Blacks and Hispanics More Vulnerable to Alzheimers due to Vascular Risks, Socioeconomic Factors

According to a University of Miami Miller School of Medicine study being published by the Journal of Alzheimer’s Disease, Blacks and Hispanics face higher risk for Alzheimer’s disease than Whites in the United States. The reason is because of lifelong inequities in socioeconomic factors such as income, health insurance, and access to medical care that lead to an accumulation of vascular risk factors in midlife and late life, including diabetes, hypertension, and obesity. These vascular risk factors then place older Black and Hispanic adults at nearly twice the risk of Alzheimer’s disease compared to White Americans.

The research was led by James E. Galvin, MD, MPH, a professor of neurology, psychology and behavioral sciences and founding director of the Comprehensive Center for Brain Health at the Miller School.

Dr Galvin’s team examined data collected in public housing, churches, and community centers in New York from 2010 to 2015 in 300 people, about one-third of them White, Hispanic, or Black. They then applied a new tool that Galvin and his team created, called the Vulnerability Index, to that data set to try to understand the risk disparities for Alzheimer’s among the groups.
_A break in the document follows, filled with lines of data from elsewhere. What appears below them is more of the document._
(* ===== verification/SupervisorGuarantees.v ===== *)
(** * What the supervisor guarantees

    However the supervisor and its workers interleave: what the record of the
    workers says when the daemon has stopped, that a refused worker stays reported,
    and that a stop can always be completed; and what one failing socket and one
    undeliverable answer do. *)
From S2P Require Import Prelude RustStr RustPath Io Json Config SlackChannel SlackSync StatePaths WorkerRegistry Daemon Heartbeat Supervisor.

Local Open Scope string_scope.
Local Open Scope list_scope.

(** ** Identifiers of workers *)
Lemma channel_specs_ids channel spec :
  spec ∈ channel_specs channel →
  channel.1 = "slack" ∧ (ws_id spec = "channel:slack-socket" ∨ ws_id spec = "channel:slack-backfill").
Proof.
  destruct channel as [name config]. unfold channel_specs. intros Hspec.
  destruct (cc_enabled config); simpl in Hspec; [|by apply elem_of_nil in Hspec].
  destruct (String.eqb_spec name "slack") as [->|]; [|by apply elem_of_nil in Hspec].
  split; [done|]. destruct (cc_inbound_mode config), (cc_history_backfill_enabled config);
    repeat (apply elem_of_cons in Hspec as [->|Hspec]; [by auto|]); by apply elem_of_nil in Hspec.
Qed.
Lemma channel_specs_NoDup channel : NoDup (ws_id <$> channel_specs channel).
Proof.
  destruct channel as [name config]. unfold channel_specs.
  destruct (cc_enabled config); [|constructor]. destruct (String.eqb name "slack"); [|constructor].
  destruct (cc_inbound_mode config), (cc_history_backfill_enabled config);
    by apply (bool_decide_unpack _).
Qed.
Lemma channels_specs_NoDup (channels : list (string * ChannelConfig)) :
  NoDup (map_keys channels) → NoDup (ws_id <$> (channels ≫= channel_specs)).
Proof.
  unfold map_keys. induction channels as [|channel channels IH]; simpl; [constructor|].
  intros [Hnew Hnd]%NoDup_cons. rewrite fmap_app. apply NoDup_app. split_and!.
  - apply channel_specs_NoDup.
  - intros i Hi Hi'. apply list_elem_of_fmap in Hi as (spec & -> & Hspec).
    apply list_elem_of_fmap in Hi' as (spec' & _ & Hspec').
    apply list_elem_of_bind in Hspec' as (channel' & Hspec' & Hin).
    apply channel_specs_ids in Hspec as [Hn _], Hspec' as [Hn' _].
    apply Hnew. rewrite Hn, <- Hn'. by apply list_elem_of_fmap_2.
  - by apply IH.
Qed.
Lemma worker_ids_NoDup settings :
  map_sorted (s_channels settings) → NoDup (ws_id <$> build_worker_specs settings).
Proof.
  intros Hs%map_sorted_NoDup. unfold build_worker_specs. rewrite !fmap_app.
  set (channels := ws_id <$> (_ ≫= _)). assert (Hch : NoDup channels) by by apply channels_specs_NoDup.
  assert (Hnames : ∀ i, i ∈ channels → i = "channel:slack-socket" ∨ i = "channel:slack-backfill").
  { intros i (spec & -> & Hspec)%list_elem_of_fmap. apply list_elem_of_bind in Hspec as (c & Hspec & _).
    by apply channel_specs_ids in Hspec as [_ ?]. }
  rewrite !app_assoc. apply NoDup_app. split_and!; [|intros i Hi Hc%Hnames|done].
  all: destruct (mem_enabled (s_memory settings)), (configured_heartbeat_interval settings); simpl in *.
  1-4: by apply (bool_decide_unpack _).
  all: destruct Hc as [-> | ->]; revert Hi; by apply (bool_decide_unpack _).
Qed.

(** ** Steps of a worker *)
Section workers.
Context (spec : WorkerSpec) (should_fail : bool) (credentials : result SlackError ()).
Local Abbreviation step := (worker_step spec should_fail credentials).

Definition is_stopped (e : WorkerEvent) : bool :=
  match e with EvStopped _ _ => true | _ => false end.
Lemma worker_step_event stop p e stop' p' :
  step stop p e stop' p' →
  p ≠ Ended ∧ (stop = true → stop' = true)
  ∧ ∀ event, e = Some event →
      event_worker event = ws_id spec ∧ (is_stopped event = true → p' = Ended).
Proof.
  intros Hs. split_and!.
  - inversion Hs; try done. match goal with H : in_socket_loop _ |- _ => destruct H as [-> | [-> | ->]] end; done.
  - inversion Hs; congruence.
  - intros event ->. inversion Hs; subst; try done.
    all: match goal with |- context [tick_event _ _ ?r] => destruct r end; done.
Qed.
(** A worker that reads the flag as raised can come to its end. *)
Definition stopping_move (p p' : worker_at) : Prop := ∃ e, step true p e true p'.
Lemma worker_can_end p : rtc stopping_move p Ended.
Proof.
  assert (Hleave : rtc stopping_move Leaving Ended).
  { apply rtc_once. eexists. by apply (ws_leave _ _ _ _ 0). }
  assert (Hvia : ∀ q q', stopping_move q q' → rtc stopping_move q' Ended → rtc stopping_move q Ended)
    by eauto using rtc_l.
  assert (Hclosing : rtc stopping_move SocketClosing Ended).
  { eapply Hvia; [|exact Hleave]. eexists. constructor. }
  assert (Hsleep : rtc stopping_move Sleeping Ended).
  { eapply Hvia; [|exact Hleave]. eexists. constructor. }
  assert (Hserve : ∀ q, serving_at (ws_runtime spec) = q → rtc stopping_move q Ended).
  { intros q <-. destruct (ws_runtime spec); simpl.
    1: eapply Hvia; [eexists; apply ws_queue_recovered|].
    all: eapply Hvia; [eexists; constructor|assumption]. }
  assert (Hstart : rtc stopping_move Starting Ended).
  { destruct (startup_error (ws_runtime spec) (Ok ()) credentials should_fail) as [message|] eqn:Hs.
    - eapply Hvia; [eexists; by apply (ws_refuse _ _ _ _ 0 (Ok ()))|].
      eapply Hvia; [eexists; by apply (ws_fail _ _ _ _ 0)|]. done.
    - eapply Hvia; [eexists; by apply (ws_serve _ _ _ _ (Ok ()))|]. by apply Hserve. }
  destruct p; try done.
  - eapply Hvia; [eexists; by apply (ws_launch _ _ _ _ 0)|done].
  - eapply Hvia; [eexists; by apply (ws_fail _ _ _ _ 0)|done].
  - eapply Hvia; [eexists; apply ws_queue_recovered|]. eapply Hvia; [eexists; constructor|done].
  - eapply Hvia; [eexists; constructor|done].
  - eapply Hvia; [eexists; apply ws_socket_done|done].
  - eapply Hvia; [eexists; apply ws_socket_paused|done].
  - eapply Hvia; [eexists; constructor|done].
  - eapply Hvia; [eexists; by apply (ws_tick _ _ _ _ 0 (Ok ()) (Ok ()))|done].
Qed.
End workers.

(** ** The record of the workers *)
Section supervised.
Context (fail_worker : option string) (credentials : result SlackError ())
  (specs : list WorkerSpec).
Hypothesis unique_ids : NoDup (ws_id <$> specs).
Local Abbreviation step := (supervisor_step fail_worker credentials).

Definition events_of (worker_id : string) (s : supervisor) : list WorkerEvent :=
  filter (λ e, event_worker e = worker_id) (sv_channel s).
Definition record_of (worker_id : string) (s : supervisor) : option WorkerHealth :=
  map_get worker_id (su_workers (sv_state s)).
Definition quiet (worker_id : string) (s : supervisor) : Prop :=
  ∀ health, record_of worker_id s = Some health → wh_state health ≠ WRunning.
(** Nothing follows [Stopped]; and whoever is no longer waited for has ended, been
    heard to the end and is not recorded as running. *)
Definition worker_ok (s : supervisor) (worker : WorkerSpec * worker_at) : Prop :=
  let '(spec, p) := worker in
  (∀ before e after, events_of (ws_id spec) s = before ++ e :: after → is_stopped e = true →
     after = [] ∧ p = Ended)
  ∧ (ws_id spec ∉ sv_active s → p = Ended ∧ events_of (ws_id spec) s = [] ∧ quiet (ws_id spec) s).
Definition supervised (s : supervisor) : Prop :=
  (fst <$> sv_workers s) = specs
  ∧ (∀ e, e ∈ sv_channel s → event_worker e ∈ ws_id <$> specs)
  ∧ (∀ worker_id, is_Some (record_of worker_id s) ↔ worker_id ∈ ws_id <$> specs)
  ∧ (∀ worker, worker ∈ sv_workers s → worker_ok s worker)
  ∧ match sv_at s with
    | AtPoll | AtReceive => True
    | AtDrain => sv_stop s = true ∨ all_ended s
    | AtJoin => (sv_stop s = true ∨ all_ended s) ∧ ∀ worker_id, quiet worker_id s
    | AtExit saved => (sv_stop s = true ∨ all_ended s) ∧ (∀ worker_id, quiet worker_id s) ∧ all_ended s
        ∧ su_running (sv_state s) = false ∧ su_pid (sv_state s) = None
        ∧ (saved = true → sv_disk s = sv_state s)
    end.

Lemma spec_of_id worker_id s :
  (fst <$> sv_workers s) = specs → worker_id ∈ ws_id <$> specs →
  ∃ spec p, (spec, p) ∈ sv_workers s ∧ ws_id spec = worker_id.
Proof.
  intros <- (spec & -> & Hspec)%list_elem_of_fmap.
  apply list_elem_of_fmap in Hspec as ([spec' p] & -> & Hin). eauto.
Qed.
Lemma quiet_of_active s worker_id :
  supervised s → worker_id ∉ sv_active s → quiet worker_id s.
Proof.
  intros (Hspecs & _ & Hrecs & Hok & _) Hout health Hh.
  destruct (spec_of_id worker_id s) as (spec & p & Hin & <-); [done|apply Hrecs; eauto|].
  destruct (Hok _ Hin) as [_ Hq]. by apply Hq.
Qed.

Lemma start_records (l : list WorkerSpec) worker_id :
  is_Some (map_get worker_id
    (foldl (λ workers spec, map_insert (ws_id spec) WorkerHealth_default workers) [] l))
  ↔ worker_id ∈ ws_id <$> l.
Proof.
  induction l as [|spec l IH] using rev_ind; [rewrite elem_of_nil; simpl; by split; [intros []|]|].
  rewrite foldl_snoc, fmap_app, elem_of_app. destruct (decide (worker_id = ws_id spec)) as [->|Hne].
  - rewrite map_get_insert_eq. split; [|by eexists]. right. by constructor.
  - rewrite map_get_insert_ne by done. rewrite IH. simpl. rewrite list_elem_of_singleton. naive_solver.
Qed.
Lemma supervised_start pid now profiles : supervised (supervisor_start pid now profiles specs).
Proof.
  unfold supervised, supervisor_start, record_of; simpl. split_and!.
  - rewrite <- list_fmap_compose. apply list_fmap_id.
  - by intros e ?%elem_of_nil.
  - intros worker_id. apply start_records.
  - intros [spec p] (spec' & [= -> ->] & Hin)%list_elem_of_fmap. split.
    + by intros [|??].
    + intros []. simpl. apply elem_of_list_to_set. by apply list_elem_of_fmap_2.
  - done.
Qed.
“On first pass, we found that one reason that African Americans (Blacks) and Hispanics were at a higher risk is because they had much, much more vascular risk than Whites,” said Dr Galvin. “But when we broke data down by socioeconomic status, those differences disappeared. So, that showed us something interesting: Lifelong, people with less resources and poorer access to care accumulate vascular risk factors, which put them at higher risk for Alzheimer’s.”

Poverty, Lack of Access to Care Over Lifetime

Simply put, poverty proved the underlying determinant of disparities, not race or ethnicity, the data showed. Because poor people have less access to health care, education, healthy food, and other resources throughout their lives, they’re more likely to develop obesity, frailty, diabetes, hypertension, high cholesterol, and other vascular risk factors that boost their chances for Alzheimer’s in their later years.
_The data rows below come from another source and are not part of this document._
(* ===== verification/CommandCatalog.v ===== *)
(** * The functions a command can name

    [src/src/app/command_catalog.rs] with [src/src/app/cli.rs], and
    [FunctionRegistry::v1_catalog] of [function_registry.rs]: the table of functions
    the selector and the command line share.  The one long constant of the source is
    cut into the groups its entries form. *)
From S2P Require Import Prelude RustStr Json Selector.
From Stdlib Require Import Ascii.

Local Open Scope string_scope.
Local Open Scope list_scope.

Record FunctionArgDef := {
  ad_name : string; ad_type : FunctionArgType; ad_required : bool; ad_description : string }.
Record FunctionDef := {
  fd_function_id : string;
  fd_description : string;
  fd_args : list FunctionArgDef;
  fd_read_only : bool;
}.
“If you were White and poor, you had the same risk factors that are accumulating as African Americans (Blacks). And if you were financially well off and Black or Hispanic, you had less risk, because it has to do a lot with what was occurring in early and midlife,” said Dr Galvin. The key to Alzheimer’s risk, the researchers found: “What are the resources available to you over the entire course of your life, and how does that set you up for a disease in late life?”

“This is a compound problem,” said Dr Galvin. “There are social determinants and medical determinants, and if you think about one without the other, you’re never going to be able to address the problem.”
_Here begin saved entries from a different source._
Definition planned (r : result string FunctionExecutionPlan) : Prop :=
  match r with Ok _ => True | Err e => refused_value function_id args e end.
Lemma planned_string {A} arg (f : string → result string A) (P : result string A → Prop) :
  declares function_id arg = Some (TString, true) →
  (∀ e, refused_value function_id args e → P (Err e)) →
  (∀ v, map_get arg args = Some (VString v) → P (f v)) →
  P (v ← required_string_arg args arg; f v).
Proof.
  intros Hd He Hf. pose proof (required_string arg Hd) as H.
  destruct (required_string_arg args arg) as [v|e]; simpl; auto.
Qed.
Lemma planned_optional arg (f : option string → result string FunctionExecutionPlan) :
  declares function_id arg = Some (TString, false) →
  (∀ v, match v with Some v => map_get arg args = Some (VString v) | None => True end →
    planned (f v)) →
  planned (v ← optional_string_arg args arg; f v).
Proof.
  intros Hd Hf. pose proof (optional_string arg Hd) as H.
  destruct (optional_string_arg args arg) as [v|e]; simpl; auto.
Qed.
Lemma planned_bool arg (f : option bool → result string FunctionExecutionPlan) :
  declares function_id arg = Some (TBoolean, false) → (∀ v, planned (f v)) →
  planned (v ← optional_bool_arg args arg; f v).
Proof. intros Hd Hf. destruct (optional_bool arg Hd) as [v ->]. apply Hf. Qed.
Lemma planned_object arg (f : JMap → result string FunctionExecutionPlan) :
  declares function_id arg = Some (TObject, true) →
  (∀ v, map_get arg args = Some (VObject v) → planned (f v)) →
  planned (v ← required_object_arg args arg; f v).
Proof. intros Hd Hf. destruct (required_object arg Hd) as (v & -> & Hv). by apply Hf. Qed.
(** A value that is parsed further. *)
Lemma planned_parse {A} (r : result string A) (f : A → result string FunctionExecutionPlan) :
  (∀ e, r = Err e → refused_value function_id args e) → (∀ a, planned (f a)) →
  planned (a ← r; f a).
Proof. intros He Hf. destruct r as [a|e]; simpl; auto. Qed.
Lemma planned_count (f : Z → result string FunctionExecutionPlan) :
  function_id = "orchestrator.set_selection_max_retries" →
  (∀ n, planned (f n)) → planned (n ← required_u32_arg args "count"; f n).
Proof.
  intros Hid Hf.
  assert (declares function_id "count" = Some (TInteger, true)) as Hd by (by rewrite Hid).
  pose proof (accepted_arg _ _ _ _ _ Hacc Hd) as H. unfold required_u32_arg.
  destruct (map_get "count" args) as [v|] eqn:Hg; [|done].
  destruct v as [| |n| | |]; try done. destruct n as [n|n|]; try done; simpl.
  - destruct (decide (n ≤ u32_max)%Z) as [|Hgt]; [apply Hf|].
    eapply count_out_of_range; [done..|]. intros ? [= <-]. lia.
  - destruct (decide _); [apply Hf|]. by eapply count_out_of_range.
Qed.
Lemma planned_words command arg_names :
  Forall (λ arg, declares function_id arg = Some (TString, true)) arg_names →
  planned (words command arg_names args).
Proof.
  intros Hd. unfold words. cut (∀ values, planned (values ← for_fold (λ values arg,
      v ← required_string_arg args arg; Ok (values ++ [v])) arg_names values;
    Ok (CliArgs (command ++ values)))); [intros H; apply H|].
  induction Hd as [|arg arg_names Harg _ IH]; intros values; [done|]. simpl.
  pose proof (required_string arg Harg) as H.
  destruct (required_string_arg args arg) as [v|e]; simpl; [apply IH|done].
Qed.
Lemma planned_internal1 f arg :
  declares function_id arg = Some (TString, true) → planned (internal1 f arg args).
Proof. intros Hd. unfold internal1. by apply (planned_string arg _ planned). Qed.
End planned.

(** The catalog entries no arm plans. *)
Definition unplanned : list string :=
  ["channels.slack_backfill_run"; "channels.slack_socket_reconnect";
   "channels.slack_socket_status"; "daemon.chat"].
Lemma catalog_arms value_to_string :
  filter (λ id, map_get id (plan_arms value_to_string) = None) (map_keys v1_catalog) = unplanned.
Proof. vm_compute. reflexivity. Qed.

Ltac plan_step Hacc :=
  match goal with
  | |- planned _ _ (words _ _ _) => apply (planned_words _ _ Hacc); repeat (apply Forall_cons; split; [by vm_compute|]); by apply Forall_nil
  | |- planned _ _ (internal1 _ _ _) => apply (planned_internal1 _ _ Hacc); by vm_compute
  | |- planned _ _ (mbind _ (required_string_arg _ _)) =>
      apply (planned_string _ _ Hacc _ _ (planned _ _)); [by vm_compute|by intros|intros ? ?]
  end.
Lemma schedule_create_planned args :
  accepted "schedule.create" args → planned "schedule.create" args (plan_schedule_create args).
Proof.
  intros Hacc. unfold plan_schedule_create. do 2 plan_step Hacc.
  do 2 (apply (planned_object _ _ Hacc); [by vm_compute|intros ? ?]).
  apply planned_parse; [intros e He; by eapply unknown_schedule|intros schedule].
  apply planned_parse; [intros e He; by eapply unknown_action|intros target_action].
  apply planned_parse.
  { intros e He. pose proof (optional_string _ _ Hacc "misfirePolicy" eq_refl) as Hp.
    destruct (optional_string_arg args "misfirePolicy") as [[policy|]|e']; simpl in He; [|done|].
    - by eapply unknown_policy.
    - by injection He as <-. }
  intros policy. by apply (planned_bool _ _ Hacc).
Qed.
Lemma arms_planned value_to_string :
  Forall (λ arm, ∀ args, accepted arm.1 args → planned arm.1 args (arm.2 args))
    (plan_arms value_to_string).
Proof.
  unfold plan_arms. rewrite !Forall_app. split_and!;
    repeat (apply Forall_cons; split; [intros args Hacc; cbn [fst snd] in *; repeat plan_step Hacc; try done|]);
    try apply Forall_nil; try done.
  - apply (planned_optional _ _ Hacc); [by vm_compute|done].
  - by apply planned_count.
  - apply (planned_optional _ _ Hacc); [by vm_compute|intros ? _].
    apply (planned_bool _ _ Hacc); [by vm_compute|intros ?].
    by apply (planned_optional _ _ Hacc); [by vm_compute|].
  - by apply schedule_create_planned.
  - apply (planned_object _ _ Hacc); [by vm_compute|intros patch Hpatch].
    apply planned_parse; [intros e He; by eapply unknown_patch|done].
Qed.

(** C35: A function call the registry accepts is planned, and fails only for a value
    that the declared types can not exclude: a blank text, a count that is no u32, or
    the contents of a schedule, an action, a policy or a patch.  The four functions no
    arm plans are the exception: the catalog offers them and every call of them
    fails. *)
Theorem accepted_calls_are_planned (value_to_string : Value → string) function_id args
    (Hacc : accepted function_id args) :
  match plan_function_invocation value_to_string function_id args with
  | Ok _ => function_id ∉ unplanned
  | Err e => function_id ∈ unplanned ∨ refused_value function_id args e
  end.
Proof.
  unfold plan_function_invocation.
  destruct (map_get function_id (plan_arms value_to_string)) as [plan|] eqn:Hp.
  - assert (function_id ∉ unplanned) as Hout.
    { rewrite <- (catalog_arms value_to_string), list_elem_of_filter. rewrite Hp. by intros [??]. }
    pose proof (arms_planned value_to_string) as Hall. rewrite Forall_forall in Hall.
    apply map_get_elem in Hp. specialize (Hall _ Hp args Hacc). simpl in Hall.
    destruct (plan args); [done|by right].
  - left. rewrite <- (catalog_arms value_to_string), list_elem_of_filter. split; [done|].
    destruct Hacc as (schema & Hs & _). apply map_get_keys. by exists schema.
Qed.
Lemma accepted_calls_are_planned_witness :
  accepted "workflow.cancel" [("runId", VString "run-1")]
  ∧ plan_function_invocation (λ _, "") "workflow.cancel" [("runId", VString "run-1")]
    = Ok (Internal (WorkflowCancel "run-1"))
  ∧ "workflow.cancel" ∉ unplanned.
Proof.
  assert (accepted "workflow.cancel" [("runId", VString "run-1")]) as Hacc.
  { apply accepted_intro. vm_compute. reflexivity. }
  split; [exact Hacc|]. split; [vm_compute; reflexivity|].
  exact (accepted_calls_are_planned (λ _, "") "workflow.cancel" [("runId", VString "run-1")] Hacc).
Defined.
(** The registry offers the four functions to the selector. *)
Example offered_functions_that_always_fail (value_to_string : Value → string) :
  Forall (λ id, is_Some (map_get id v1_catalog)
    ∧ ∀ args, plan_function_invocation value_to_string id args
              = Err (String.concat "" ["unknown function id `"; id; "`"])) unplanned.
Proof.
  repeat (apply Forall_cons; split; [split; [by eexists; vm_compute|by vm_compute]|]).
  by apply Forall_nil.
Qed.

(** ** What a function can change *)
(** The root an internal function works at, and what it may change there. *)
Definition job_root (context : FunctionExecutionContext) (root : string) : Prop :=
  ∃ settings orchestrator_id, fx_settings context = Some settings
    ∧ resolve_orchestrator_runtime_root settings orchestrator_id = Ok root
    ∧ match fx_orchestrator_id context with
      | Some scope => orchestrator_id = scope
      | None => orchestrator_id ∈ map_keys (s_orchestrators settings)
      end.
Definition works_at (context : FunctionExecutionContext) (command : InternalFunction)
    (root : string) : Prop :=
  match command with
  | WorkflowCancel _ => fx_run_store context = Some root
  | ScheduleCreate orchestrator_id _ _ _ _ _ _ => ∃ settings, fx_settings context = Some settings
      ∧ resolve_orchestrator_runtime_root settings orchestrator_id = Ok root
  | ScheduleShow _ | ScheduleUpdate _ _ | SchedulePause _ | ScheduleResume _ | ScheduleDelete _
  | ScheduleRunNow _ => job_root context root
  | _ => False
  end.
Definition writes_runs (command : InternalFunction) : bool :=
  match command with WorkflowCancel _ => true | _ => false end.
Definition writes_jobs (command : InternalFunction) : bool :=
  match command with
  | ScheduleCreate _ _ _ _ _ _ _ | ScheduleUpdate _ _ | SchedulePause _ | ScheduleResume _
  | ScheduleDelete _ | ScheduleRunNow _ => true
  | _ => false
  end.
Miller School post-doctoral research fellows Michael J. Kleiman, PhD, and Valerie Daniel, PhD, collaborated on the study. Dr Kleiman, whose work involves data science, applied an equation from organic chemistry on enzymatic reactions to the data set to test for the impact of poverty and other variables on Alzheimer’s risk, said Dr Galvin. Using this novel approach, Dr Kleiman was able to demonstrate that vascular risk factors accelerated cognitive decline in older Black and Hispanic adults but did not have the same effect in older White adults.

Dr Daniel, a public health specialist, hopes the research can bring more attention to health disparities and ways that different racial and ethnic groups experience and access health care. “I believe the lack of equity impacts the health and well-being of all,” she said.

To reduce Alzheimer’s risks for Black and Hispanic people, and the poor more broadly, Dr Galvin suggests both medical and social approaches. Medically, there’s opportunity to work on health promotion: encouraging people to stop smoking, to eat healthier, to exercise more and diversify their exercise, for example. Socially, communities can focus on issues like building supermarkets in poor neighborhoods, so residents have better access to fresh food and diverse foods at accessible prices. Urban planners can also look at ways to build what Dr Galvin calls “brain-healthy cities.”

Ultimately, Dr Galvin, Dr Kleiman and Dr Daniel agree that “we need to improve access to care for our most vulnerable communities in early life to reduce the risk of diseases like Alzheimer’s disease in late life.”